Autophagy- Definition, Types, Mechanism, Regulations, Diseases

Introduction:

• Autophagy is a cellular process that involves the degradation and recycling of cellular components. It is a normal and regulated process that occurs in cells in response to stress or nutrient deprivation, and it plays a crucial role in maintaining cellular homeostasis.
• The word “autophagy” is derived from the Greek words “auto-” meaning “self” and “phagein” meaning “to eat.” It was coined by Belgian biochemist Christian de Duve in the 1960s, who was awarded the Nobel Prize in Medicine in 1974 for his work on the discovery and characterization of lysosomes and autophagy.
• It is a process through which a cell breaks down and destroys old, damaged, or aberrant proteins and other components in its cytoplasm. The breakdown products are then recycled for crucial cell functions, particularly during times of stress or starvation. Autophagy also aids in the destruction of bacteria and viruses that cause infection and may protect normal cells from mutating into cancer cells.
• Once cancer has formed, autophagy may protect the cancer cells by supplying extra nutrients to them or by preventing anticancer medications or other substances from destroying them.
• Autophagy may also influence the body’s immunological response to viruses, bacteria, and cancer cells.

Mechanism:

Initiation: Autophagy is initiated by the activation of autophagy-related genes, which leads to the formation of a double-membraned vesicle called the autophagosome.
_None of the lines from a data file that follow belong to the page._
Definition weak : list (list Z) := [
 [0x01; 0x01; 0x01; 0x01; 0x01; 0x01; 0x01; 0x01];
 [0xfe; 0xfe; 0xfe; 0xfe; 0xfe; 0xfe; 0xfe; 0xfe];
 [0x1f; 0x1f; 0x1f; 0x1f; 0x0e; 0x0e; 0x0e; 0x0e];
 [0xe0; 0xe0; 0xe0; 0xe0; 0xf1; 0xf1; 0xf1; 0xf1];
 [0x01; 0xfe; 0x01; 0xfe; 0x01; 0xfe; 0x01; 0xfe];
 [0xfe; 0x01; 0xfe; 0x01; 0xfe; 0x01; 0xfe; 0x01];
 [0x1f; 0xe0; 0x1f; 0xe0; 0x0e; 0xf1; 0x0e; 0xf1];
 [0xe0; 0x1f; 0xe0; 0x1f; 0xf1; 0x0e; 0xf1; 0x0e];
 [0x01; 0xe0; 0x01; 0xe0; 0x01; 0xf1; 0x01; 0xf1];
 [0xe0; 0x01; 0xe0; 0x01; 0xf1; 0x01; 0xf1; 0x01];
 [0x1f; 0xfe; 0x1f; 0xfe; 0x0e; 0xfe; 0x0e; 0xfe];
 [0xfe; 0x1f; 0xfe; 0x1f; 0xfe; 0x0e; 0xfe; 0x0e];
 [0x01; 0x1f; 0x01; 0x1f; 0x01; 0x0e; 0x01; 0x0e];
 [0x1f; 0x01; 0x1f; 0x01; 0x0e; 0x01; 0x0e; 0x01];
 [0xe0; 0xfe; 0xe0; 0xfe; 0xf1; 0xfe; 0xf1; 0xfe];
 [0xfe; 0xe0; 0xfe; 0xe0; 0xfe; 0xf1; 0xfe; 0xf1]].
Nucleation: The autophagosome is formed through a process called nucleation, which involves the assembly of a protein complex called the phagophore assembly site (PAS). The PAS consists of several proteins, including the protein ATG13 and the serine/threonine kinase ULK1. Autophagy-related proteins (ATGs) proteins, a group of proteins involved in autophagy, play a crucial role in the initiation and regulation of this process. Dysregulation of ATG proteins has been linked to a number of diseases, including cancer, neurodegeneration, and metabolic disorders.
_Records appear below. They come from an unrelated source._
Lemma fips_keys_from_length s C D : length (fips_keys_from s C D) = length s.
Proof. revert C D. induction s as [|n s IH]; intros; [done|]. cbn. by rewrite IH. Qed.

Lemma sched_loop_length i t c d : length (sched_loop i t c d) = (2 * i)%nat.
Proof.
  revert t c d. induction i as [|i IH]; intros; [done|]. cbn [sched_loop]. destruct (pc2 _ _).
  cbn [length]. rewrite IH. lia.
Qed.

Lemma key_words_length keys : length (key_words keys) = (2 * length keys)%nat.
Proof.
  induction keys as [|K keys IH]; [done|]. unfold key_words in *. cbn. rewrite IH. lia.
Qed.

Definition sched_of (x : Z) : mit_des_key_schedule :=
  sched_loop 16 TWO_BIT_SHIFTS (pc1 (hi x) (lo x)).1 (pc1 (hi x) (lo x)).2.

Lemma sched_basis :
  forallb (fun i => bool_decide (sched_of (2 ^ Z.of_nat i) = key_words (fips_keys (2 ^ Z.of_nat i)))) (seq 0 64)
  = true.
Proof. vm_compute. reflexivity. Qed.

Lemma sched_spec x : is_uint 64 x -> sched_of x = key_words (fips_keys x).
Proof.
  intros Hx. apply (nth_ext _ _ 0 0).
  { by rewrite key_words_length; unfold fips_keys, sched_of; rewrite sched_loop_length, fips_keys_from_length. }
  intros n _. apply (linear_ext 64 (fun x => nth n (sched_of x) 0) (fun x => nth n (key_words (fips_keys x)) 0));
    [| | |exact Hx].
  - apply sched_loop_linear; apply pc1_lin.
  - intros y z. rewrite !key_words_nth.
    pose proof (fips_keys_linear fips_shifts _ _ (Nat.div2 n) ltac:(by repeat constructor)
                  (proj1 fips_pc1_lin) (proj2 fips_pc1_lin) y z) as L. cbv beta in L.
    unfold fips_keys. rewrite L.
    destruct word_lin as [[W1 _] [W2 _]]. destruct (Nat.even n); [apply W1|apply W2].
  - intros i Hi. pose proof sched_basis as H. rewrite forallb_forall in H.
    specialize (H i ltac:(apply in_seq; lia)). apply bool_decide_eq_true in H. by rewrite H.
Qed.

Lemma fips_keys_range x : Forall (is_uint 48) (fips_keys x).
Proof.
  unfold fips_keys. generalize (Z.shiftr (permute 64 fips_PC1 x) 28) (Z.land (permute 64 fips_PC1 x) mask28).
  induction fips_shifts as [|s shifts IH]; intros C D; constructor; [apply permute_range|apply IH].
Qed.

(** ** Sixteen rounds *)

Definition halves (lr : Z * Z) : Prop := is_uint 32 lr.1 /\ is_uint 32 lr.2.

Lemma fips_round_range lr K : halves lr -> halves (fips_round lr K).
Proof. intros [? ?]. split; [done|]. apply lxor_range; [done..|]. apply permute_range. Qed.

Lemma fips_rounds_range keys lr : halves lr -> halves (foldl fips_round lr keys).
Proof. revert lr. induction keys; intros lr H; [done|]. cbn [foldl]. by apply IHkeys, fips_round_range. Qed.

Lemma nth_range keys n : Forall (is_uint 48) keys -> is_uint 48 (nth n keys 0).
Proof. intros H. revert n. induction H; intros [|n]; cbn; done. Qed.

Lemma key_words_at keys i : 0 <= i ->
  table_at (key_words keys) (4 * i) = first_word (nth (2 * Z.to_nat i) keys 0) /\
  table_at (key_words keys) (4 * i + 1) = second_word (nth (2 * Z.to_nat i) keys 0) /\
  table_at (key_words keys) (4 * i + 2) = first_word (nth (2 * Z.to_nat i + 1) keys 0) /\
  table_at (key_words keys) (4 * i + 3) = second_word (nth (2 * Z.to_nat i + 1) keys 0).
Proof.
  intros Hi. unfold table_at. rewrite !key_words_nth.
  replace (Z.to_nat (4 * i)) with (2 * (2 * Z.to_nat i))%nat by lia.
  replace (Z.to_nat (4 * i + 1)) with (S (2 * (2 * Z.to_nat i)))%nat by lia.
  replace (Z.to_nat (4 * i + 2)) with (2 * (2 * Z.to_nat i + 1))%nat by lia.
  replace (Z.to_nat (4 * i + 3)) with (S (2 * (2 * Z.to_nat i + 1)))%nat by lia.
  rewrite !Nat.div2_succ_double, !Nat.div2_double, !Nat.even_succ, <- !Nat.negb_even, !Nat.even_even. done.
Qed.

Lemma encrypt_rounds_spec keys lr i : Forall (is_uint 48) keys -> halves lr -> 0 <= i ->
  encrypt_rounds (key_words keys) lr i =
  fips_round (fips_round lr (nth (2 * Z.to_nat i) keys 0)) (nth (2 * Z.to_nat i + 1) keys 0).
Proof.
  intros HK HR Hi. destruct (key_words_at keys i Hi) as (E0 & E1 & E2 & E3).
  unfold encrypt_rounds. rewrite E0, E1, E2, E3.
  rewrite !round_spec by first [by apply nth_range|apply HR|apply lxor_range; [done|apply HR|apply permute_range]].
  done.
Qed.

Lemma take_two {A} (d : A) (l : list A) n : (2 * n + 2 <= length l)%nat ->
  take (2 * (n + 1)) l = take (2 * n) l ++ [nth (2 * n) l d; nth (2 * n + 1) l d].
Proof.
  intros H. replace (2 * (n + 1))%nat with (S (S (2 * n))) by lia.
  rewrite (take_S_r l _ (nth (2 * n + 1) l d)), (take_S_r l _ (nth (2 * n) l d)), <- app_assoc.
  1: done.
  all: destruct (nth_lookup_or_length l (2 * n) d), (nth_lookup_or_length l (2 * n + 1) d); try lia; try done.
  by replace (S (2 * n)) with (2 * n + 1)%nat by lia.
Qed.

Lemma encrypt_loop_spec keys lr (n : nat) : Forall (is_uint 48) keys -> halves lr -> (2 * n <= length keys)%nat ->
  foldl (encrypt_rounds (key_words keys)) lr (seqZ 0 (Z.of_nat n)) = foldl fips_round lr (take (2 * n) keys).
Proof.
  intros HK HR. induction n as [|n IH]; intros Hn; [done|].
  rewrite Nat2Z.inj_succ, <- Z.add_1_r, seqZ_app, foldl_app, IH by lia.
  rewrite <- (Nat.add_1_r n), (take_two 0) by lia. rewrite foldl_app. change (seqZ (0 + Z.of_nat n) 1) with [0 + Z.of_nat n].
  cbn [foldl]. rewrite encrypt_rounds_spec by first [done|by apply fips_rounds_range|lia].
  by replace (Z.to_nat (0 + Z.of_nat n)) with n by lia.
Qed.

Lemma decrypt_round_spec left right k0 k1 :
  DES_SP_DECRYPT_ROUND left right k1 k0 = DES_SP_ENCRYPT_ROUND left right k0 k1.
Proof. unfold DES_SP_DECRYPT_ROUND, DES_SP_ENCRYPT_ROUND, sp_first, sp_second. bitwise. Qed.

Lemma decrypt_loop_spec keys lr : length keys = 16%nat ->
  foldl (decrypt_rounds (key_words keys)) lr (seqZ 0 8) =
  foldl (encrypt_rounds (key_words (reverse keys))) lr (seqZ 0 8).
Proof.
  intros H. cut (forall i lr, In i (seqZ 0 8) ->
    decrypt_rounds (key_words keys) lr i = encrypt_rounds (key_words (reverse keys)) lr i).
  { revert lr. induction (seqZ 0 8) as [|i l IH]; intros lr E; [done|]. cbn [foldl].
    rewrite E by (by left). apply IH. intros j lr' Hj. apply E. by right. }
  intros i lr' Hi. do 16 (destruct keys as [|? keys]; [discriminate|]). destruct keys; [|discriminate].
  unfold decrypt_rounds. rewrite !decrypt_round_spec.
  repeat (destruct Hi as [<- | Hi]; [reflexivity|]). done.
Qed.

Lemma shiftr_hi x : is_uint 64 x -> Z.shiftr x 32 = hi x.
Proof.
  intros Hx. unfold hi. change 0xffffffff with (Z.ones 32). rewrite Z.land_ones, Z.shiftr_div_pow2 by lia.
  symmetry. apply Z.mod_small. unfold is_uint in Hx. divlia.
Qed.

Lemma encrypt_loop_16 keys lr : Forall (is_uint 48) keys -> length keys = 16%nat -> halves lr ->
  foldl (encrypt_rounds (key_words keys)) lr (seqZ 0 8) = foldl fips_round lr keys.
Proof.
  intros HK Hl HR. replace 8 with (Z.of_nat 8) by done. rewrite encrypt_loop_spec by first [done|lia].
  by rewrite take_ge by lia.
Qed.

Lemma fips_cipher_halves keys b : is_uint 64 b ->
  let x := permute 64 fips_IP b in
  let lr := foldl fips_round (hi x, lo x) keys in
  halves lr /\ fips_cipher keys b = permute 64 fips_IP_inverse (join lr.2 lr.1).
Proof.
  intros Hb x lr. split; [apply fips_rounds_range; split; [apply hi_range|apply lo_range]|].
  unfold fips_cipher. fold x. rewrite shiftr_hi by apply permute_range. unfold lr, join, lo. reflexivity.
Qed.

(** The loops of DES_DO_ENCRYPT and DES_DO_DECRYPT between the two permutations. *)
Lemma do_encrypt_spec keys b : Forall (is_uint 48) keys -> length keys = 16%nat -> is_uint 64 b ->
  forall lr, foldl (encrypt_rounds (key_words keys)) (DES_INITIAL_PERM (hi b) (lo b)) (seqZ 0 8) = lr ->
  DES_FINAL_PERM lr.1 lr.2 = (hi (fips_cipher keys b), lo (fips_cipher keys b)).
Proof.
  intros HK Hl Hb lr. rewrite initial_perm_spec by done.
  rewrite encrypt_loop_16 by first [done|split; [apply hi_range|apply lo_range]].
  destruct (fips_cipher_halves keys b Hb) as [HR ->]. intros E. rewrite E in *. destruct HR as [HL HR].
  rewrite <- final_perm_spec by (by apply join_range). by rewrite hi_join, lo_join.
Qed.

Lemma get_half_block o0 o1 o2 o3 : octets [o0; o1; o2; o3] ->
  GET_HALF_BLOCK o0 o1 o2 o3 = octets_value [o0; o1; o2; o3].
Proof.
  intros H. repeat (apply Forall_cons_1 in H as [? H]). unfold GET_HALF_BLOCK. rewrite word_value by done.
  unfold octets_value. cbn [foldl]. lia.
Qed.

Lemma octets_value_blocks l r : length r = 4%nat -> octets r ->
  octets_value (l ++ r) = join (octets_value l) (octets_value r).
Proof.
  intros Hr Ho. pose proof (octets_value_range r Ho) as Hv. rewrite octets_value_app.
  unfold zlen in *. rewrite Hr in *. change (256 ^ Z.of_nat 4) with (2 ^ 32) in *. unfold join.
  rewrite <- Z.lxor_lor, <- Z.add_nocarry_lxor, Z.shiftl_mul_pow2 by
    first [lia|bitwise; rewrite Z.shiftl_spec by lia; destruct (Z.lt_ge_cases i 32);
               [by rewrite Z.testbit_neg_r by lia|by rewrite (uint_bits_above 32 (octets_value r)), andb_false_r]].
  done.
Qed.

(** The schedule of a key of eight octets. *)
Lemma key_sched_spec key : length key = 8%nat -> octets key ->
  make_key_sched key = Ok (key_words (fips_keys (octets_value key))) /\ is_uint 64 (octets_value key).
Proof.
  intros Hl Ho. assert (HV : is_uint 64 (octets_value key)).
  { pose proof (octets_value_range key Ho) as H. unfold zlen in H. by rewrite Hl in H. }
  split; [|done]. rewrite <- sched_spec by done.
  destruct key as [|k0 [|k1 [|k2 [|k3 [|k4 [|k5 [|k6 [|k7 [|]]]]]]]]]; try discriminate.
  cbn [make_key_sched]. pose proof (Forall_take _ 4 _ Ho) as H1. pose proof (Forall_drop _ 4 _ Ho) as H2.
  cbn [take drop] in H1, H2. rewrite !get_half_block by done. unfold sched_of.
  change [k0; k1; k2; k3; k4; k5; k6; k7] with ([k0; k1; k2; k3] ++ [k4; k5; k6; k7]).
  pose proof (octets_value_range _ H1). pose proof (octets_value_range _ H2).
  rewrite octets_value_blocks, hi_join, lo_join by done. by destruct (pc1 _ _).
Qed.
Elongation: The autophagosome then grows in size by incorporating more material from the surrounding cytoplasm. This process is facilitated by proteins called ATG proteins, which are involved in the biogenesis of the autophagosome.

Fig: Process of autophagy

Fusion: The autophagosome then fuses with a lysosome, a vesicle containing hydrolytic enzymes, to form an autolysosome.

Maturation: Once the autophagosome has reached a sufficient size, it becomes more spherical in shape and begins to mature. During this process, the autophagosome fuses with lysosomes, which contain hydrolytic enzymes that can break down the material inside the autophagosome.

Degradation: The material inside the autophagosome is degraded by the hydrolytic enzymes in the lysosome, and the resulting products are recycled for use by the cell.

Termination: Autophagy is terminated when the autophagosome is fully degraded and the autophagic process is no longer needed.

Types:

Autophagy is a cellular degradation and recycling mechanism that is observed in all eukaryotes. Microautophagy, macroautophagy, and chaperone-mediated autophagy are the three main kinds of autophagy in mammalian cells (CMA). While each is morphologically distinct, all three culminate in the transport of cargo to the lysosome for destruction and recycling.

Macroautophagy

This phase involves the activation of autophagy-related proteins (ATGs) and the formation of the phagophore, which is an empty double-membrane structure that will eventually become the autophagosome.

 In this case, de novo synthesis of double-membrane vesicles—autophagosomes—is used to sequester cargo which encloses cellular material to be degraded and recycled. and subsequently transport it to the lysosome. The autophagosome then fuses with a lysosome, which contains hydrolytic enzymes that can break down the enclosed material.

Macroautophagy occurs naturally at a low level and can be activated further under stress situations, such as nutrient or energy deprivation, to digest cytoplasmic material into metabolites that can be utilized in biosynthetic activities or energy production, allowing cell survival.

Fig: Types of autophagy

Microautophagy

It is a type of autophagy that involves the direct engulfment of cytoplasmic material by the lysosome. It is a more selective process than macroautophagy, as it involves the direct recognition and engulfment of specific cellular material by the lysosome.

During microautophagy, the lysosome forms a small invagination on its membrane, which then extends and envelops the target material. The lysosome then fuses with the invagination, enclosing the material within its own lumen. The hydrolytic enzymes within the lysosome can then break down the enclosed material, and the products of this degradation are recycled for use in other cellular processes.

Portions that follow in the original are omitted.